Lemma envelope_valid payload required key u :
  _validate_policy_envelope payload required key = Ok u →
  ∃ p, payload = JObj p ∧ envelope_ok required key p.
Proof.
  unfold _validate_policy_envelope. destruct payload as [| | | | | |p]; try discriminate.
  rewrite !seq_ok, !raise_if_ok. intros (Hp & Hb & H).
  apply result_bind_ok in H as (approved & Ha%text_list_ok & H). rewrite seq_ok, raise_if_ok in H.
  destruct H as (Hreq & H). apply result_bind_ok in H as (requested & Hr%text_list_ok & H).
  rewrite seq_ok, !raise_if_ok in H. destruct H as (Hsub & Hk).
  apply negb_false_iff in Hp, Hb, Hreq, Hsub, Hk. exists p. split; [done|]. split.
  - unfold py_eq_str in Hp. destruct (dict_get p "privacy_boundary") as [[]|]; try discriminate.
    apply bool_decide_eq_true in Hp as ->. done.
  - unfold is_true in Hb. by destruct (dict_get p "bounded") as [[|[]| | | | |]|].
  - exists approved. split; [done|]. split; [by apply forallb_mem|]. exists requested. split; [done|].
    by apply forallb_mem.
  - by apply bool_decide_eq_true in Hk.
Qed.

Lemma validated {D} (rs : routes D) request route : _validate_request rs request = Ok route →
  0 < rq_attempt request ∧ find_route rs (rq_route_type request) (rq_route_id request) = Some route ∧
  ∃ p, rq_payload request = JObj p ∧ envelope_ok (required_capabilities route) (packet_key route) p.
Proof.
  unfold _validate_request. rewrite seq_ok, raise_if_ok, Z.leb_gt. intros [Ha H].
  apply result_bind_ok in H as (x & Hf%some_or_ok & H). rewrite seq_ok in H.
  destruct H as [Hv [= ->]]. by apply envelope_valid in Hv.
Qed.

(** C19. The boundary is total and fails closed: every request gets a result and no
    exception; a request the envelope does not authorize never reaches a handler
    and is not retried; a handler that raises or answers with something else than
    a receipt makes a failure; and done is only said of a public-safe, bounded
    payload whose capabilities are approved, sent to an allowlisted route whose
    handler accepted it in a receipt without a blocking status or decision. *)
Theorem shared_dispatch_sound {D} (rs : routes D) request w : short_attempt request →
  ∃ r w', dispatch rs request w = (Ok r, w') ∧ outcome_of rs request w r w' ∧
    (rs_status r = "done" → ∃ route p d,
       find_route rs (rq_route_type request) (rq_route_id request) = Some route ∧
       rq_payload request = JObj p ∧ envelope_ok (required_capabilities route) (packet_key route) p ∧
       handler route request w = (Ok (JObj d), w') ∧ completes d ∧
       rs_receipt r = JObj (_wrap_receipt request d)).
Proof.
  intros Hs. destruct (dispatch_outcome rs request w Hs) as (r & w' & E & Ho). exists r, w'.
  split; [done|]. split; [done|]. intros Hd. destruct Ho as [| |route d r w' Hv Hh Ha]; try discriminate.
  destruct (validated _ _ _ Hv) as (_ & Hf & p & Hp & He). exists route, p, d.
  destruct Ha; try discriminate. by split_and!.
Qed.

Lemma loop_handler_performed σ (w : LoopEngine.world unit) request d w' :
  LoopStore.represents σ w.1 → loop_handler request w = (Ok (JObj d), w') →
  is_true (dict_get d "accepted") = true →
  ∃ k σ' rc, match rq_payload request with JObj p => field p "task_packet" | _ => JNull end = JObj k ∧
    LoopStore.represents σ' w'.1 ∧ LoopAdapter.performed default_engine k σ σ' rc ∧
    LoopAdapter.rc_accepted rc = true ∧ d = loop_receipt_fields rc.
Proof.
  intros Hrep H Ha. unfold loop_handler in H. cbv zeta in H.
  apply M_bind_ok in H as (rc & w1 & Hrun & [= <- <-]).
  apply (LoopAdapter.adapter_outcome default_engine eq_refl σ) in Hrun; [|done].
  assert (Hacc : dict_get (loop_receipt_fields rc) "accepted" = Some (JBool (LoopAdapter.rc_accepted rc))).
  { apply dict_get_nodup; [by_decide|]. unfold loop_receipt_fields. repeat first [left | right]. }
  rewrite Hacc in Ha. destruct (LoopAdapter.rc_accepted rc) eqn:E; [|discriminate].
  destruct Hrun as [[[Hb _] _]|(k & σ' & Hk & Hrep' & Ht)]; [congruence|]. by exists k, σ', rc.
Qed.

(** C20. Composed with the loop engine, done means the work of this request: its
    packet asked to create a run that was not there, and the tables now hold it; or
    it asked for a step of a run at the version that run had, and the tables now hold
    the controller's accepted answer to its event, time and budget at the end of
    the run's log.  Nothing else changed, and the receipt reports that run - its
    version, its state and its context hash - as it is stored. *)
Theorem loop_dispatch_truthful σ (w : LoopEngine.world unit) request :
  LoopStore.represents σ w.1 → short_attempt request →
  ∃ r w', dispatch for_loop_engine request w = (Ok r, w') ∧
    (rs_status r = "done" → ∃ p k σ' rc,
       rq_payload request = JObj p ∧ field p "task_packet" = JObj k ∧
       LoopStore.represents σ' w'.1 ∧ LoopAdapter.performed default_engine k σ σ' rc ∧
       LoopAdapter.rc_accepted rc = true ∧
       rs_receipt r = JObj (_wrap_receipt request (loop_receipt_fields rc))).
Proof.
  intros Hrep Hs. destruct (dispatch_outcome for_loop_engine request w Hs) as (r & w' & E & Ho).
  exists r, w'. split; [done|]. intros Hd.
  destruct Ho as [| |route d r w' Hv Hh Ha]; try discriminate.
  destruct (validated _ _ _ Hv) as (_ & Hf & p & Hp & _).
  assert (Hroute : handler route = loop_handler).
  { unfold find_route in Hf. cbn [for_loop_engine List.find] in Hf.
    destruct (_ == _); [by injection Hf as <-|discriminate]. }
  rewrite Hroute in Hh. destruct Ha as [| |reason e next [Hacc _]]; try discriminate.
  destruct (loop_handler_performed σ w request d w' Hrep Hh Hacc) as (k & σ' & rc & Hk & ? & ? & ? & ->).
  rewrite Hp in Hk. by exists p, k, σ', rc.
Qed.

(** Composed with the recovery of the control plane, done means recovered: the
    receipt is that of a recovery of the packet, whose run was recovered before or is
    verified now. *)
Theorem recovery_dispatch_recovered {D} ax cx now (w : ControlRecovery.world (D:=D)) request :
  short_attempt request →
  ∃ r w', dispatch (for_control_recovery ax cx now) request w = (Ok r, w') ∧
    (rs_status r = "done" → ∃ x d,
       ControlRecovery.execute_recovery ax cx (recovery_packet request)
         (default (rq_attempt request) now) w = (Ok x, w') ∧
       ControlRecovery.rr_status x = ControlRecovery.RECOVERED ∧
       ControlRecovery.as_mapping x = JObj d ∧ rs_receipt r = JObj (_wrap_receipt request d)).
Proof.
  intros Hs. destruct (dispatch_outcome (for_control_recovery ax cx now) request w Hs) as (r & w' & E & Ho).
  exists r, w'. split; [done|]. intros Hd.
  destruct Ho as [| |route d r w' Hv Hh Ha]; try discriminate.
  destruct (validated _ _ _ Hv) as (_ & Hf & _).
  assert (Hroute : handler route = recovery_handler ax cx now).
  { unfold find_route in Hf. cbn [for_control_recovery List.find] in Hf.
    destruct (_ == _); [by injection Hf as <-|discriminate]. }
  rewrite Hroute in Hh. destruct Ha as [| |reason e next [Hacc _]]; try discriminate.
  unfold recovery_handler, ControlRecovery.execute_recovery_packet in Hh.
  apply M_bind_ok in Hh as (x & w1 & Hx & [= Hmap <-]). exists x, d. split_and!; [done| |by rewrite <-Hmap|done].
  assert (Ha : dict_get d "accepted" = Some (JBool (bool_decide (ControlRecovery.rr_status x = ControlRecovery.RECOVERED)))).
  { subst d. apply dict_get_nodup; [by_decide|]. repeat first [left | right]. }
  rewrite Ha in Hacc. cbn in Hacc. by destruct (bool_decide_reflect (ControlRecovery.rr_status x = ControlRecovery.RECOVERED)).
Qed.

◆ Exercise brief ◆
Once you reach the line containing "apply negb_false_iff in", include it and stop; until then, reproduce each line of the listing from its start exactly.

◆ Exercise solution ◆
Lemma envelope_valid payload required key u :
  _validate_policy_envelope payload required key = Ok u →
  ∃ p, payload = JObj p ∧ envelope_ok required key p.
Proof.
  unfold _validate_policy_envelope. destruct payload as [| | | | | |p]; try discriminate.
  rewrite !seq_ok, !raise_if_ok. intros (Hp & Hb & H).
  apply result_bind_ok in H as (approved & Ha%text_list_ok & H). rewrite seq_ok, raise_if_ok in H.
  destruct H as (Hreq & H). apply result_bind_ok in H as (requested & Hr%text_list_ok & H).
  rewrite seq_ok, !raise_if_ok in H. destruct H as (Hsub & Hk).
  apply negb_false_iff in Hp, Hb, Hreq, Hsub, Hk. exists p. split; [done|]. split.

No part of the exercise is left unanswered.